FCP: Comments from the editor about the 1990 issue

From the Editor

Sherman Hanna

This first issue of Financial
Counseling and Planning
, the journal of the Association for Financial
Counseling and Planning Education (AFCPE), represents the efforts of many
people. This journal is intended to meet the needs of those involved in
formal and informal education related to financial management and financial
counseling and planning. A rigorous review process will be maintained.
Each manuscript submitted is screened by the editors. Appropriate manuscripts
are sent to three reviewers. The seven articles in this issue represent
half of the manuscripts submitted. Thirty people reviewed manuscripts for
this issue. The editor, associate editor, and assistant editor also reviewed
the manuscripts. The use of a large number of reviewers will help insure
that the journal’s focus and standards will reflect those of the membership
of the Association for Financial Counseling and Planning Education.
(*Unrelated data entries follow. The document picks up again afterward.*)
(* ===== verification/Pipes.v ===== *)
(** * Pipes between processes ([Kernel/IPC.c])

    A table of up to 50 named pipes.  A pipe is a ring of ten bytes in the pages of the
    process that created it, guarded by a mutex of the mutex table; the [Pipe] structs are
    a typed store, the bytes and the arrays of pids live in the world's memory. *)

From S2P Require Import Prelude KMonad CString Structs World Mutex.

Definition NO_SPACE_LEFT : Z := -1.
Definition PIPE_NOT_FOUND : Z := -2.

Definition pi_set_ring (position endp flag : Z) (p : Pipe) : Pipe :=
  mkPipe (pi_name p) position endp (pi_creator p) (pi_pipePids p) (pi_blocked p)
    (pi_cardinalBlocked p) (pi_connected p) (pi_pipe p) flag (pi_mutex p).
Definition pi_set_cardinal (n : Z) (p : Pipe) : Pipe :=
  mkPipe (pi_name p) (pi_position p) (pi_end p) (pi_creator p) (pi_pipePids p) (pi_blocked p)
    n (pi_connected p) (pi_pipe p) (pi_readFlag p) (pi_mutex p).
Definition pi_set_connected (n : Z) (p : Pipe) : Pipe :=
  mkPipe (pi_name p) (pi_position p) (pi_end p) (pi_creator p) (pi_pipePids p) (pi_blocked p)
    (pi_cardinalBlocked p) n (pi_pipe p) (pi_readFlag p) (pi_mutex p).
Definition pi_set_mutex (n : Z) (p : Pipe) : Pipe :=
  mkPipe (pi_name p) (pi_position p) (pi_end p) (pi_creator p) (pi_pipePids p) (pi_blocked p)
    (pi_cardinalBlocked p) (pi_connected p) (pi_pipe p) (pi_readFlag p) n.

(** ** The ring *)

Definition next (aux : Z) (pipe : Pipe) : Z :=
  if aux + 1 =? pi_pipe pipe + PIPE_LENGTH then pi_pipe pipe else aux + 1.

(** The loop of [write]; [n] bounds the iterations. *)
Fixpoint write_loop (n : nat) (p : Pipe) (aux current bytes : Z) (m : mem) : option (Z * mem) :=
  if negb (char_at m current =? 0) &&
     (negb (Z.rem (pi_end p + bytes) PIPE_LENGTH =? pi_position p) || (bytes =? 0))
  then match n with
       | O => None
       | S n' => write_loop n' p (next aux p) (current + 1) (bytes + 1)
                   (store8 m aux (char_at m current))
       end
  else Some (bytes, m).

(** The loop of [read]. *)
Fixpoint read_loop (n : nat) (p : Pipe) (result bytes aux i : Z) (m : mem) : option (Z * mem) :=
  if (i <? bytes) && (negb (Z.rem (i + pi_position p) PIPE_LENGTH =? pi_end p) || (i =? 0))
  then match n with
       | O => None
       | S n' => read_loop n' p result bytes (next aux p) (i + 1)
                   (store8 m (result + i) (char_at m aux))
       end
  else Some (i, m).

Section pipes.
Context {W : Type} `{WorldMem W, !WorldPipes W}.

Record IPCState := mkIPC {
  pipeNames : list Z;
  pipes : list Z;
  lastPipeName : Z;
  ipcAdminMutex : Z;
  ipc_structs : gmap Z Pipe;
  ipc_mutexes : MutexState W;
}.
Implicit Types s : IPCState.

(** The tables before [initializePipes] runs. *)
Definition ipc_bss (ms : MutexState W) : IPCState :=
  mkIPC (replicate (Z.to_nat MAX_PIPES) NULL) (replicate (Z.to_nat MAX_PIPES) NULL) 0 0 ∅ ms.

Definition ipc_world s : W := m_world (ipc_mutexes s).
Definition ipc_mem s : mem := w_memory (ipc_world s).
Definition set_ipc_mutexes ms s : IPCState :=
  mkIPC (pipeNames s) (pipes s) (lastPipeName s) (ipcAdminMutex s) (ipc_structs s) ms.
Definition set_ipc_world w s : IPCState :=
  set_ipc_mutexes (mkMS (mutexes (ipc_mutexes s)) (adminMutex (ipc_mutexes s)) w) s.
Definition set_ipc_mem m s : IPCState := set_ipc_world (w_set_memory m (ipc_world s)) s.
Definition set_tables names ps last s : IPCState :=
  mkIPC names ps last (ipcAdminMutex s) (ipc_structs s) (ipc_mutexes s).

Definition ipc_pipe (p : Z) s : option Pipe := ipc_structs s !! p.
Definition upd_pipe (p : Z) (f : Pipe → Pipe) s : option IPCState :=
  pi ← ipc_pipe p s;
  Some (mkIPC (pipeNames s) (pipes s) (lastPipeName s) (ipcAdminMutex s)
          (<[p := f pi]> (ipc_structs s)) (ipc_mutexes s)).

Definition ipc_changeState (pid : Z) (st : processState) s : option IPCState :=
  w ← w_changeState pid st (ipc_world s); Some (set_ipc_world w s).

Definition ipc_lock (i : Z) : M IPCState unit := zoom ipc_mutexes set_ipc_mutexes (lockMutex i).
Definition ipc_free (i : Z) s : option IPCState :=
  ms ← freeMutex i (ipc_mutexes s); Some (set_ipc_mutexes ms s).

(** An [int] of an array. *)
Definition load_int (m : mem) (a i : Z) : Z := int32 (load32 m (a + sizeof_int * i)).
Definition store_int (m : mem) (a i v : Z) : mem := store32 m (a + sizeof_int * i) v.

(** The string literals of the file. *)
Context (str_n str_ipcAdminMutex : Z).

Definition initializePipes (fuel : nat) : M IPCState unit :=
  _ ← modify (set_tables (replicate (Z.to_nat MAX_PIPES) str_n) (replicate (Z.to_nat MAX_PIPES) NULL) 0);
  i ← zoom ipc_mutexes set_ipc_mutexes (getMutex fuel str_ipcAdminMutex);
  modify (λ s, mkIPC (pipeNames s) (pipes s) (lastPipeName s) i (ipc_structs s) (ipc_mutexes s)).

Definition getPipeNameIndex (fuel : nat) (name : Z) s : option Z :=
  r ← scan_for (Z.to_nat MAX_PIPES) 0
    (λ i, n ← aget (pipeNames s) i; c ← strcmp fuel (ipc_mem s) n name; Some (c =? 0));
  Some (default PIPE_NOT_FOUND r).

Definition openPipe (fuel : nat) (name : Z) : M IPCState Z :=
  admin ← asks ipcAdminMutex;
  _ ← ipc_lock admin;
  i ← asksO (getPipeNameIndex fuel name);
  if i =? PIPE_NOT_FOUND then mret NULL
  else
    p ← asksO (λ s, aget (pipes s) i);
    pi ← asksO (ipc_pipe p);
    pid ← asksO (λ s, w_currentPid (ipc_world s));
    _ ← modify (λ s, set_ipc_mem (store_int (ipc_mem s) (pi_pipePids pi) (pi_connected pi) pid) s);
    _ ← modifyO (upd_pipe p (pi_set_connected (int32 (pi_connected pi + 1))));
    admin ← asks ipcAdminMutex;
    _ ← modifyO (ipc_free admin);
    asksO (λ s, aget (pipes s) i).

(** [for (j = 0; j < pi->cardinalBlocked; j++) changeProcessState(pi->blocked[j], READY);] *)
Definition unlock_blocked (pi : Pipe) s : option IPCState :=
  for_range (Z.to_nat (pi_cardinalBlocked pi)) 0
    (λ j s, ipc_changeState (load_int (ipc_mem s) (pi_blocked pi) j) READY s) s.

Fixpoint unlock_loop (n : nat) (fuel : nat) (i name : Z) s : option IPCState :=
  match n with
  | O => Some s
  | S n' =>
      nm ← aget (pipeNames s) i;
      c ← strcmp fuel (ipc_mem s) nm name;
      if c =? 0 then
        p ← aget (pipes s) i;
        pi ← ipc_pipe p s;
        s ← unlock_blocked pi s;
        upd_pipe p (pi_set_cardinal 0) s
      else unlock_loop n' fuel (i + 1) name s
  end.

Definition unlockProcesses (fuel : nat) (name : Z) s : option IPCState :=
  unlock_loop (Z.to_nat (lastPipeName s)) fuel 0 name s.

(** What [write] does between locking and freeing the mutex. *)
Definition write_body (fuel : nat) (p aux message : Z) s : option (Z * IPCState) :=
  pi ← ipc_pipe p s;
  '(bytes, m) ← write_loop (Z.to_nat PIPE_LENGTH) pi aux message 0 (ipc_mem s);
  let s := set_ipc_mem m s in
  let e := int32 (Z.rem (pi_end pi + bytes) PIPE_LENGTH) in
  let flag := if e =? pi_position pi then 1 else pi_readFlag pi in
  s ← upd_pipe p (pi_set_ring (pi_position pi) e flag) s;
  s ← unlockProcesses fuel (pi_name pi) s;
  Some (bytes, s).

(** The address where to write is computed before the mutex is locked. *)
Definition write (fuel : nat) (p message : Z) : M IPCState Z :=
  pi ← asksO (ipc_pipe p);
  let aux := pi_pipe pi + pi_end pi in
  _ ← ipc_lock (pi_mutex pi);
  pi ← asksO (ipc_pipe p);
  if (pi_position pi =? pi_end pi) && (pi_readFlag pi =? 1) then
    pid ← asksO (λ s, w_currentPid (ipc_world s));
    _ ← modifyO (ipc_changeState pid BLOCKED);
    _ ← modifyO (ipc_free (pi_mutex pi));
    mret 0
  else
    bytes ← calls (write_body fuel p aux message);
    _ ← modifyO (ipc_free (pi_mutex pi));
    mret bytes.

Definition read_body (p aux result bytes : Z) s : option (Z * IPCState) :=
  pi ← ipc_pipe p s;
  let bytes := if bytes =? -1 then PIPE_LENGTH else bytes in
  '(i, m) ← read_loop (Z.to_nat PIPE_LENGTH) pi result bytes aux 0 (ipc_mem s);
  let s := set_ipc_mem m s in
  s ← upd_pipe p (pi_set_ring (Z.rem (pi_position pi + i) PIPE_LENGTH) (pi_end pi) 0) s;
  Some (i, s).

Definition read (p result bytes : Z) : M IPCState Z :=
  pi ← asksO (ipc_pipe p);
  let aux := pi_pipe pi + pi_position pi in
  _ ← ipc_lock (pi_mutex pi);
  pi ← asksO (ipc_pipe p);
  if (pi_position pi =? pi_end pi) && (pi_readFlag pi =? 0) then
    currentPid ← asksO (λ s, w_currentPid (ipc_world s));
    _ ← modifyO (ipc_changeState currentPid BLOCKED);
    _ ← modify (λ s, set_ipc_mem
          (store_int (ipc_mem s) (pi_blocked pi) (pi_cardinalBlocked pi) currentPid) s);
    _ ← modifyO (upd_pipe p (pi_set_cardinal (int32 (pi_cardinalBlocked pi + 1))));
    _ ← modifyO (ipc_free (pi_mutex pi));
    _ ← _yield;
    mret 0
  else
    i ← calls (read_body p aux result bytes);
    _ ← modifyO (ipc_free (pi_mutex pi));
    mret i.

(** ** Creation *)

Definition getMiddleSpace s : option Z :=
  r ← scan_for (Z.to_nat MAX_PIPES) 0 (λ i, n ← aget (pipeNames s) i; Some (n =? NULL));
  Some (default NO_SPACE_LEFT r).

(** [while (strcmp(pro->pipesStruct[i].name, name) != 0) i++;] *)
Fixpoint freeSpace_loop (n fuel : nat) (i name : Z) (pro : Process) s : option Z :=
  pi ← ipc_pipe (p_pipesStruct pro + sizeof_Pipe * i) s;
  c ← strcmp fuel (ipc_mem s) (pi_name pi) name;
  if c =? 0 then Some i
  else match n with O => None | S n' => freeSpace_loop n' fuel (i + 1) name pro s end.

Definition freeSpace (fuel : nat) (name pro : Z) s : option IPCState :=
  pr ← w_process (ipc_world s) pro;
  i ← freeSpace_loop fuel fuel 0 name pr s;
  Some (set_ipc_mem (store_int (ipc_mem s) (p_occupiedPosition pr) i 0) s).

Definition closePipe (fuel : nat) (pipe : Z) s : option IPCState :=
  currentPid ← w_currentPid (ipc_world s);
  pi ← ipc_pipe pipe s;
  i ← getPipeNameIndex fuel (pi_name pi) s;
  if i =? PIPE_NOT_FOUND then Some s
  else
    pro ← w_getProcessById (pi_creator pi) (ipc_world s);
    pr ← w_process (ipc_world s) pro;
    if p_pid pr =? currentPid then
      q ← aget (pipes s) i;
      pq ← ipc_pipe q s;
      ps ← aset (pipes s) i NULL;
      freeSpace fuel (pi_name pq) pro (set_tables (pipeNames s) ps (lastPipeName s) s)
    else Some s.

Definition ipc_set_pipesOpened (pro n : Z) s : option IPCState :=
  w ← w_set_pipesOpened pro n (ipc_world s); Some (set_ipc_world w s).

Definition getIndexForPipeStructure (pro : Z) s : option (Z * IPCState) :=
  pr ← w_process (ipc_world s) pro;
  let current := p_pipesOpened pr in
  let occupied i := load_int (ipc_mem s) (p_occupiedPosition pr) i in
  if (MAX_PROCESS_PIPES <? current) || (occupied current =? 1) then
    r ← scan_for (Z.to_nat MAX_PROCESS_PIPES) 0 (λ i, Some (occupied i =? 0));
    match r with
    | Some i => s ← ipc_set_pipesOpened pro (i + 1) s; Some (i, s)
    | None => Some (NO_SPACE_LEFT, s)
    end
  else s ← ipc_set_pipesOpened pro (int32 (current + 1)) s; Some (current, s).

(** The arrays of pids of pipe [index] start only [3 * index] bytes into the process's. *)
Definition createPipeStruct (pro name : Z) s : option (Z * IPCState) :=
  '(index, s) ← getIndexForPipeStructure pro s;
  if index =? NO_SPACE_LEFT then Some (NULL, s)
  else
    pr ← w_process (ipc_world s) pro;
    let s := set_ipc_mem (store_int (ipc_mem s) (p_occupiedPosition pr) index 1) s in
    let p := p_pipesStruct pr + sizeof_Pipe * index in
    let old := default (mkPipe 0 0 0 0 0 0 0 0 0 0 0) (ipc_pipe p s) in
    let pi := {|
      pi_name := name; pi_position := 0; pi_end := 0; pi_creator := p_pid pr;
      pi_pipePids := p_pipePids pr + index * MAX_PROCESS_PIPES;
      pi_blocked := p_blocked pr + index * MAX_PROCESS_PIPES;
      pi_cardinalBlocked := 0; pi_connected := 1;
      pi_pipe := p_pipes pr + index * PIPE_LENGTH; pi_readFlag := 0; pi_mutex := pi_mutex old |} in
    let s := set_ipc_mem (store_int (ipc_mem s) (pi_pipePids pi) 0 (p_pid pr)) s in
    let s := mkIPC (pipeNames s) (pipes s) (lastPipeName s) (ipcAdminMutex s)
               (<[p := pi]> (ipc_structs s)) (ipc_mutexes s) in
    s ← ipc_set_pipesOpened pro 0 s;
    Some (p, s).

(** The place for the new name: [lastPipeName], or the first that is [NULL]. *)
Definition createPipe_place s : option Z :=
  taken ← (if MAX_PIPES <=? lastPipeName s then Some true
           else n ← aget (pipeNames s) (lastPipeName s); Some (negb (n =? NULL)));
  if (taken : bool) then getMiddleSpace s else Some (lastPipeName s).

Definition createPipe (fuel : nat) (name : Z) : M IPCState Z :=
  admin ← asks ipcAdminMutex;
  _ ← ipc_lock admin;
  pid ← asksO (λ s, w_currentPid (ipc_world s));
  place ← asksO createPipe_place;
  _ ← modify (λ s, set_tables (pipeNames s) (pipes s) place s);
  if place =? NO_SPACE_LEFT then mret NULL
  else if name =? NULL then mret NULL
  else
    p ← asksO (λ s, w_getProcessById pid (ipc_world s));
    if p =? NULL then mret NULL
    else
      pipe ← calls (createPipeStruct p name);
      mutex ← zoom ipc_mutexes set_ipc_mutexes (getMutex fuel name);
      _ ← modifyO (upd_pipe pipe (pi_set_mutex mutex));
      _ ← modifyO (λ s,
        names ← aset (pipeNames s) (lastPipeName s) name;
        ps ← aset (pipes s) (lastPipeName s) pipe;
        Some (set_tables names ps (int32 (lastPipeName s + 1)) s));
      admin ← asks ipcAdminMutex;
      _ ← modifyO (ipc_free admin);
      mret pipe.
End pipes.
Arguments IPCState : clear implicits.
A common focus of many members of AFCPE is an interdisciplinary
approach to financial management issues, an approach that some would identify
as the
human ecological approach. Although not every article appearing
in this journal will have an interdisciplinary or human ecological approach,
the mixture of articles in this issue and in future issues will give readers
a variety of approaches to the study of financial management. The goal
of this journal is to provide reports of research and discussion of educational
issues that will be useful to financial counseling and planning educators
and to practitioners.

The first article of this issue, Family Resource Management
Research: 1930-1990
, by Israelsen, provides an illustration of the
human ecological approach to the study of family financial management.
A financial counselor or educator needs to focus on the total picture of
family resources, not just financial resources. A researcher in the area
of family financial management can benefit from the study of research about
other family resource management topics, such as those listed in Table
1 of Israelsen’s article. Approximately half of the research topics might
be considered family financial management topics, but the other topics
might be very relevant to some financial counseling applications.

Patterns and Obstacles to Financial Management,
by Davis and Weber, adds to the body of research on financial management
practices. The authors found that a minority of respondents used all four
recommended practices, thus raising questions for future research.

The Ratio Technique Applied to Personal Financial Statements,
by Prather, represents the first comprehensive testing of a set of household
financial ratios proposed by Griffith at the 1985 AFCPE meeting. Prather’s
article presents distributions of the household ratios for a sample of
U.S. households, and the percent of households meeting Griffith’s suggested
levels. Prather suggests modifications of some of Griffith’s ratios to
make them more usable.

Sensitivity of a Retirement Analysis Framework to Changes
in Retirement Analysis Parameters
, by Burns and Widdows, is an applied
study of the role home equity, net worth, and an estimate of permanent
income play in determining retirement savings needs. Their results can
be used by financial planners in their retirement analysis frameworks.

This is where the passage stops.